There are representation issues in medical testing. Not just purely racial ones as well. For example, most psychological studies are done with white women of college age. That's because the only people they can get to participate in such studies are psychology students who are overwhelmingly white women. Then there's the issue that you can't really experiment on children at all. That's WEIRD.

These are all well known and studied issues. They just don't have easy solutions.

The problem here isn't mostly representation. It's physics.

In order to image someone optically, you need to reflect light (or have something that emits light). Dark skin absorbs more and reflects less light than light skin. That is the purpose of dark skin.

No matter what we do, or how hard we try, optical imaging will never work as well on dark skinned people as light skinned people.

There's way more issues, too.

You can't just collect people based on skin color. Medical testing is extremely sensitive and difficult. You can't pay people too much. You can't pay people too little. Like the psychology issue, there are plenty of studies that are conducted on strange populations.

My brain is in several publicly available databases and papers and such.
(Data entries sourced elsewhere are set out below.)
(* ===== verification/SemVer.v ===== *)
(** * Semantic versions of the updater

    Models [SemVer] of [update_types.h] (the order and [ToString]) and [ParseSemVer] of
    [semver.cpp].  Characters are [ascii], the fields are 32-bit; [std::from_chars] and
    [std::to_string] are modelled as the C++ standard defines them for unsigned decimals. *)
From S2P Require Import Prelude Decimal.
From Stdlib Require Import Ascii.

Record SemVer := mkSemVer {
  major : Z;
  minor : Z;
  patch : Z;
  is_prerelease : bool;
  prerelease_number : Z;
}.

#[export] Instance SemVer_eq_dec : EqDecision SemVer.
Proof. solve_decision. Defined.

(** The default-constructed value. *)
Definition SemVer_default : SemVer := mkSemVer 0 0 0 false 0.

Definition semver_lt (v o : SemVer) : bool :=
  if negb (major v =? major o) then major v <? major o
  else if negb (minor v =? minor o) then minor v <? minor o
  else if negb (patch v =? patch o) then patch v <? patch o
  else if negb (Bool.eqb (is_prerelease v) (is_prerelease o)) then is_prerelease v
  else if negb (is_prerelease v) then false
  else prerelease_number v <? prerelease_number o.

Definition semver_gt (v o : SemVer) : bool := semver_lt o v.
Definition semver_le (v o : SemVer) : bool := negb (semver_lt o v).
Definition semver_ge (v o : SemVer) : bool := negb (semver_lt v o).

(** ** Reading and writing *)

Definition ToString (v : SemVer) : string :=
  to_string (major v) +:+ "." +:+ to_string (minor v) +:+ "." +:+ to_string (patch v) +:+
  (if is_prerelease v then "-rc" +:+ to_string (prerelease_number v) else "").

(** [if (p >= end || *p != '.') return nullopt; ++p;] *)
Definition expect_dot (s : string) : option string :=
  match s with
  | String "."%char s' => Some s'
  | _ => None
  end.

(** The ordinal behind the dash: [N] of a readable [rcN], 0 of anything else. *)
Definition prerelease_ordinal (s : string) : Z :=
  match s with
  | String "r"%char (String "c"%char s') =>
      match from_chars s' with Some (n, _) => n | None => 0 end
  | _ => 0
  end.

Definition ParseSemVer (s : string) : option SemVer :=
  '(ma, s) ← from_chars s;
  s ← expect_dot s;
  '(mi, s) ← from_chars s;
  s ← expect_dot s;
  '(pa, s) ← from_chars s;
  match s with
  | String "-"%char s' => Some (mkSemVer ma mi pa true (prerelease_ordinal s'))
  | _ => Some (mkSemVer ma mi pa false 0)
  end.

(** ** Well-formed versions *)

Definition in_range (v : SemVer) : Prop :=
  is_u32 (major v) /\ is_u32 (minor v) /\ is_u32 (patch v) /\ is_u32 (prerelease_number v).

(** The ordinal is only meaningful on a prerelease; a final release carries 0. *)
Definition canonical (v : SemVer) : Prop :=
  in_range v /\ (is_prerelease v = false -> prerelease_number v = 0).

(** The position of a version in the release order: its core, then the release
    candidates in order, then the final release. *)
Definition rank (v : SemVer) : Z :=
  ((major v * 2 ^ 32 + minor v) * 2 ^ 32 + patch v) * 2 ^ 33
  + (if is_prerelease v then prerelease_number v else 2 ^ 32).

(** ** Lemmas *)

Lemma semver_lt_rank v w : in_range v -> in_range w -> semver_lt v w = (rank v <? rank w).
Proof.
  unfold in_range, is_u32, semver_lt, rank. destruct v as [a b c p n], w as [a' b' c' p' n'].
  cbn [major minor patch is_prerelease prerelease_number]. intros Hv Hw.
  destruct (Z.eqb_spec a a') as [<-|]; cbn [negb]; [|apply eq_true_iff_eq; destruct p, p'; lia].
  destruct (Z.eqb_spec b b') as [<-|]; cbn [negb]; [|apply eq_true_iff_eq; destruct p, p'; lia].
  destruct (Z.eqb_spec c c') as [<-|]; cbn [negb]; [|apply eq_true_iff_eq; destruct p, p'; lia].
  destruct p, p'; cbn [Bool.eqb negb]; apply eq_true_iff_eq; lia.
Qed.

Lemma rank_inj v w : canonical v -> canonical w -> rank v = rank w -> v = w.
Proof.
  unfold canonical, in_range, is_u32, rank. destruct v as [a b c p n], w as [a' b' c' p' n'].
  cbn [major minor patch is_prerelease prerelease_number]. intros [Hv Hp] [Hw Hp'] H.
  destruct p, p'; [|lia|lia|]; [|specialize (Hp eq_refl); specialize (Hp' eq_refl)];
    assert (a = a') by lia; assert (b = b') by lia; assert (c = c') by lia;
    assert (n = n') by lia; by subst.
Qed.

Lemma prerelease_ordinal_range s : is_u32 (prerelease_ordinal s).
Proof.
  assert (H0 : is_u32 0) by (unfold is_u32; lia).
  unfold prerelease_ordinal. repeat (case_match; try exact H0); eauto using from_chars_range.
Qed.

Lemma ParseSemVer_canonical s v : ParseSemVer s = Some v -> canonical v.
Proof.
  unfold ParseSemVer. intros H.
  destruct (from_chars s) as [[ma s1]|] eqn:E1; [cbn in H|done].
  destruct (expect_dot s1) as [s2|]; [cbn in H|done].
  destruct (from_chars s2) as [[mi s3]|] eqn:E2; [cbn in H|done].
  destruct (expect_dot s3) as [s4|]; [cbn in H|done].
  destruct (from_chars s4) as [[pa s5]|] eqn:E3; [cbn in H|done].
  apply from_chars_range in E1, E2, E3.
  assert (H0 : is_u32 0) by (unfold is_u32; lia).
  assert (Hfin : canonical (mkSemVer ma mi pa false 0)) by done.
  destruct s5 as [|c s5]; [by injection H as <-|].
  destruct (ascii_dec c "-") as [->|Hc].
  - injection H as <-. split; [|done]. split_and!; try done. apply prerelease_ordinal_range.
  - destruct c as [[] [] [] [] [] [] [] []]; by injection H as <-.
Qed.

Lemma expect_dot_dot s : expect_dot ("." +:+ s) = Some s.
Proof. done. Qed.

(** What [ParseSemVer] makes of a printed core followed by anything. *)
Lemma ParseSemVer_core ma mi pa s : is_u32 ma -> is_u32 mi -> is_u32 pa -> stops s ->
  ParseSemVer (to_string ma +:+ "." +:+ to_string mi +:+ "." +:+ to_string pa +:+ s) =
    Some (match s with
          | String "-"%char s' => mkSemVer ma mi pa true (prerelease_ordinal s')
          | _ => mkSemVer ma mi pa false 0
          end).
Proof.
  intros H1 H2 H3 Hs. unfold ParseSemVer.
  do 2 (rewrite from_chars_to_string by done; cbn [mbind option_bind]; rewrite expect_dot_dot;
        cbn [mbind option_bind]).
  rewrite from_chars_to_string by done. cbn [mbind option_bind]. by repeat case_match.
Qed.

Lemma prerelease_ordinal_rc n : is_u32 n -> prerelease_ordinal ("rc" +:+ to_string n) = n.
Proof.
  intros Hn. change (match from_chars (to_string n) with Some (m, _) => m | None => 0 end = n).
  pose proof (from_chars_to_string n "" Hn I) as H. unfold to_string in H.
  rewrite to_string_loop_app in H. change ("" +:+ "") with "" in H. unfold to_string. by rewrite H.
Qed.

Lemma ParseSemVer_ToString v : canonical v -> ParseSemVer (ToString v) = Some v.
Proof.
  destruct v as [a b c p n]. intros [(H1 & H2 & H3 & H4) Hp]. unfold ToString.
  cbn [major minor patch is_prerelease prerelease_number] in *.
  rewrite ParseSemVer_core by (done || by destruct p).
  destruct p; [|by rewrite Hp]. change ("-rc" +:+ to_string n) with (String "-"%char ("rc" +:+ to_string n)).
  cbv iota. by rewrite prerelease_ordinal_rc.
Qed.

(** ** Properties *)

(** The comparison operators are one total order.  On versions within the 32-bit
    fields each operator compares the release ranks, and versions as they are parsed are
    equal exactly when their ranks are; the rank puts rc1 < rc2 < ... below the final
    release of the same core, and any core below the next patch. *)
Theorem SemVer_operators_order_releases : forall v w : SemVer, canonical v -> canonical w ->
  semver_lt v w = (rank v <? rank w) /\ semver_gt v w = (rank v >? rank w) /\
  semver_le v w = (rank v <=? rank w) /\ semver_ge v w = (rank v >=? rank w) /\
  (rank v = rank w <-> v = w) /\
  (forall n m, is_u32 n -> is_u32 m -> n < m ->
    let core b k := mkSemVer (major v) (minor v) (patch v) b k in
    semver_lt (core true n) (core true m) = true /\ semver_lt (core true m) (core false 0) = true /\
    semver_lt (core false 0) (mkSemVer (major v) (minor v) (patch v + 1) true n) = true).
Proof.
  intros v w Hv Hw.
  assert (Hvw := semver_lt_rank v w (proj1 Hv) (proj1 Hw)).
  assert (Hwv := semver_lt_rank w v (proj1 Hw) (proj1 Hv)).
  unfold semver_gt, semver_le, semver_ge. rewrite Hvw, Hwv.
  split_and!; try done; try lia.
  - split; [by apply rank_inj|by intros ->].
  - intros n m Hn Hm Hlt. unfold semver_lt. cbn [major minor patch is_prerelease prerelease_number].
    rewrite !Z.eqb_refl. cbn [negb Bool.eqb]. split_and!; [lia|done|].
    destruct (Z.eqb_spec (patch v) (patch v + 1)); cbn [negb]; lia.
Qed.

Lemma SemVer_operators_order_releases_witness :
  semver_lt (mkSemVer 0 9 0 true 4) (mkSemVer 0 9 0 false 0) = (rank (mkSemVer 0 9 0 true 4) <? rank (mkSemVer 0 9 0 false 0))
  /\ semver_lt (mkSemVer 0 9 0 true 4) (mkSemVer 0 9 0 false 0) = true.
Proof.
  split; [|reflexivity].
  apply (SemVer_operators_order_releases (mkSemVer 0 9 0 true 4) (mkSemVer 0 9 0 false 0));
    repeat split; cbn; unfold is_u32; try lia; intros; discriminate.
Defined.

(** Versions survive printing and parsing.  [ParseSemVer] reads every printed version
    back, ignores build metadata behind a final version, reads any other label as a
    prerelease with ordinal 0 that sorts below every release candidate but [rc0], and
    whatever it accepts fits the 32-bit fields and is in canonical form. *)
Theorem ParseSemVer_inverts_ToString : forall v : SemVer, canonical v ->
  ParseSemVer (ToString v) = Some v /\
  (is_prerelease v = false ->
    (forall build, ParseSemVer (ToString v +:+ "+" +:+ build) = Some v) /\
    (forall label, prerelease_ordinal label = 0 ->
      ParseSemVer (ToString v +:+ "-" +:+ label) = Some (mkSemVer (major v) (minor v) (patch v) true 0))) /\
  (forall s w, ParseSemVer s = Some w -> canonical w /\ ParseSemVer (ToString w) = Some w).
Proof.
  intros v Hv. split; [by apply ParseSemVer_ToString|]. split.
  - destruct v as [a b c p n], Hv as [(H1 & H2 & H3 & H4) Hp].
    cbn [major minor patch is_prerelease prerelease_number] in *. intros ->. unfold ToString.
    cbn [major minor patch is_prerelease prerelease_number].
    split; [intros build|intros label Hl]; rewrite !append_assoc.
    + change ("" +:+ "+" +:+ build) with (String "+"%char build). rewrite ParseSemVer_core by done. by rewrite Hp.
    + change ("" +:+ "-" +:+ label) with (String "-"%char label). rewrite ParseSemVer_core by done.
      cbv iota. by rewrite Hl.
  - intros s w H. apply ParseSemVer_canonical in H. split; [done|by apply ParseSemVer_ToString].
Qed.

Lemma ParseSemVer_inverts_ToString_witness :
  ToString (mkSemVer 0 9 0 true 4) = "0.9.0-rc4" /\
  ParseSemVer (ToString (mkSemVer 0 9 0 true 4)) = Some (mkSemVer 0 9 0 true 4).
Proof.
  split; [reflexivity|].
  apply (ParseSemVer_inverts_ToString (mkSemVer 0 9 0 true 4)).
  repeat split; cbn; unfold is_u32; try lia; intros; discriminate.
Defined.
I get rooked into it because colleagues need subjects when I was in grad school. These studies are full of two kinds of people, grad students in the sciences, professors, their children, and people for whom a trivial amount of money is worth their time. That's not a cross section, and it's not really solvable.

You're correct that, in principle, you could collect people on quantitative skin color metrics for optical imaging. Other issues need a more complex understanding of race.

Now what is race? People say it's a social construct, but that's not scientifically correct. Race is a collection of phenotypes that helped our ancestors survive. It can be quantified. At the very least, genetically.

That's scientific racism. That's what the Nazis did. Granted, it's being done for anti racist purposes, but still, it's ugly.

So, I want to conduct a study that's DEI. How do I know I have proper representation? The terms Asian, black, Latino, and white are so huge and diverse that they are useless for this purpose.

What do I do?

Anyway, I could go on, but I'll stop after one last thing. The FDA is considering making DEI mandatory. That won't really solve the problem, though.

Edit: typos

A good example of why diversity in the workplace is a good thing.